To be sure, as an object, the Bibles are not distinguishable—the leather-bound and onion-skinned format of mine is surely a human embellishment—from ordinary works of literature.3 So, whence are we made aware of the claim that scriptures come more directly from the deity than any other knowledgeable writing? Well, they present themselves as reaching us through a direct conduit from God. That intermediary is an angel from heaven’s side, but, on the human side, a prophet, a “speaker-out,” who communicates divine revelations, “unveilings,” to the people, sometimes injunctions of things to do, oftentimes predictions of things to come. Thus, the perplexity is pinpointed in prophecy, whether it proclaims or predicts.
Now, to the point of this attempt at clarification: what is to be done by teachers so as to read sacred scripture with their undergraduate students in a secular setting, without imposition either of dogma on them or deconsecration on the text?4
In institutions, be they sectarian or secular, that have holistically conceived programs of instruction—examples of each are Zaytuna College and St. John’s College—it would be possible to prepare these readings by a careful, text-based discussion of the problem of prophetic authority, as is indeed done at Zaytuna. But certain pedagogic commitments prevent this at my own secular college, St.
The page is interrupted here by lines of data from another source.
Lemma explicit_weights_used_witness :
  __init__ Fixture.store None (0, 1)%R Fixture.pair_of_members
    (Some [2%R; 3%R]) = OK (Fixture.weighted_pair None) /\
  (2 + 3 <> 1)%R /\
  _classifier_weights (Fixture.weighted_pair None) = [2%R; 3%R] /\
  (exists a,
      predict (Fixture.weighted_pair None) Fixture.store Fixture.x0
        false true = OK a /\
      np_getitem0 a 0
        = OK {| shape := [1; 2];
                data := [(2 * (1 / 2))%R; (2 * (1 / 2))%R] |} /\
      np_getitem0 a 1
        = OK {| shape := [1; 2]; data := [(3 * 1)%R; (3 * 0)%R] |}) /\
  predict (Fixture.weighted_pair None) Fixture.store Fixture.x0 false false
    = OK {| shape := [1; 2]; data := [4%R; 1%R] |} /\
  class_gradient (Fixture.weighted_pair None) Fixture.store Fixture.x0
    None false false
    = OK {| shape := [1; 2]; data := [2%R; 4%R] |} /\
  loss_gradient (Fixture.weighted_pair None) Fixture.store Fixture.x0
    Fixture.y0 false
    = OK {| shape := [1; 2]; data := [2%R; 4%R] |}.
Proof.
  split; [apply init_weighted_pair|]. split; [lra|].
  assert (Hw : _nb_classifiers (Fixture.weighted_pair None)
               <= length [2%R; 3%R]) by (simpl; lia).
  destruct (explicit_weights_used Fixture.store None (0, 1)%R
              Fixture.pair_of_members [2%R; 3%R]
              (Fixture.weighted_pair None) Fixture.x0 Fixture.y0 None
              false (init_weighted_pair None) Hw)
    as (Hws & Hraw & Hsum & Hcg & Hlg).
  split; [exact Hws|].
  assert (Hsh : forall u v : list R,
             length u = 2 -> length v = 2 ->
             Forall (fun p : ndarray R => shape p = [1; 2] /\ well_formed p)
               [Fixture.vec u; Fixture.vec v]).
  { intros u v Hu Hv. repeat constructor; simpl; try (now rewrite ?Hu, ?Hv).
    - unfold well_formed. simpl. lia.
    - unfold well_formed. simpl. lia. }
  split; [|split; [|split]].
  - destruct (Hraw [stub_probabilities Fixture.undecided;
                    stub_probabilities Fixture.confident] [1; 2])
      as (a & Ha & Hrow).
    + repeat constructor; eexists; split; reflexivity.
    + apply Hsh; reflexivity.
    + exists a. split; [exact Ha|]. split.
      * exact (Hrow 0 2%R _ eq_refl eq_refl).
      * exact (Hrow 1 3%R _ eq_refl eq_refl).
  - rewrite (Hsum [stub_probabilities Fixture.undecided;
                   stub_probabilities Fixture.confident] [1; 2]).
    + entries.
    + repeat constructor; eexists; split; reflexivity.
    + apply Hsh; reflexivity.
  - destruct (Hcg [stub_gradient Fixture.undecided;
                   stub_gradient Fixture.confident] [1; 2]) as (_ & Hg).
    + repeat constructor; eexists; split; reflexivity.
    + apply Hsh; reflexivity.
    + rewrite Hg. entries.
  - destruct (Hlg [stub_gradient Fixture.undecided;
                   stub_gradient Fixture.confident] [1; 2]) as (_ & Hg).
    + repeat constructor; eexists; split; reflexivity.
    + apply Hsh; reflexivity.
    + rewrite Hg. entries.
Defined.



(** The literal [10e-8] of the source and the literal [1e-7] are the same
    double. *)
Lemma literal_eps_binary64 (log : PrimFloat.float -> PrimFloat.float) :
  @flit _ (Float64.numeric log) 10 (-8) = @flit _ (Float64.numeric log) 1 (-7).
Proof. vm_compute. reflexivity. Qed.

End WeightsRuns.

(** ** Construction *)

Section Construction.

Import EnsembleClassifier.

Context {F : Type} `{Numeric F} {C : Type} `{Classifier.Interface F C}.

Implicit Types (self : object F) (h : Heap C) (x y : ndarray F).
John’s. We value our students’ innocently immediate relation to books, what might be called their original, we hope indefeasible, naivety. It makes each of the great books a novel adventure, never subject to learned canons of interpretation, though always to be read in the light of personal experience and sometimes with reference to preceding books. Four academic years are a short time to confirm or revise the teachings of our upbringing, and so we decline to spend even a fraction of those thirty-six months on a somewhat dubious intervention between book and reader.
How, then, can we incite in our students a position, or at least an approach—a way that might serve also in the even less leisurely and more professionally led classrooms of the ordinary elective-driven curriculum—to works that present themselves, or have been presented to readers, as sacred?
Here is my suggestion: have recourse to one of our most remarkable capacities. Its terrific power is explained neither by the therapeutic approach of analytic psychology, which regards the human being as essentially in need of a physician, nor by neuroscientific laboratory science, which postulates an explanation of humanity as emerging from matter and its motions. This is our power of at once being and not being in a certain condition. It gives us a way to do justice both to self-avowed fictions and to other people’s truths.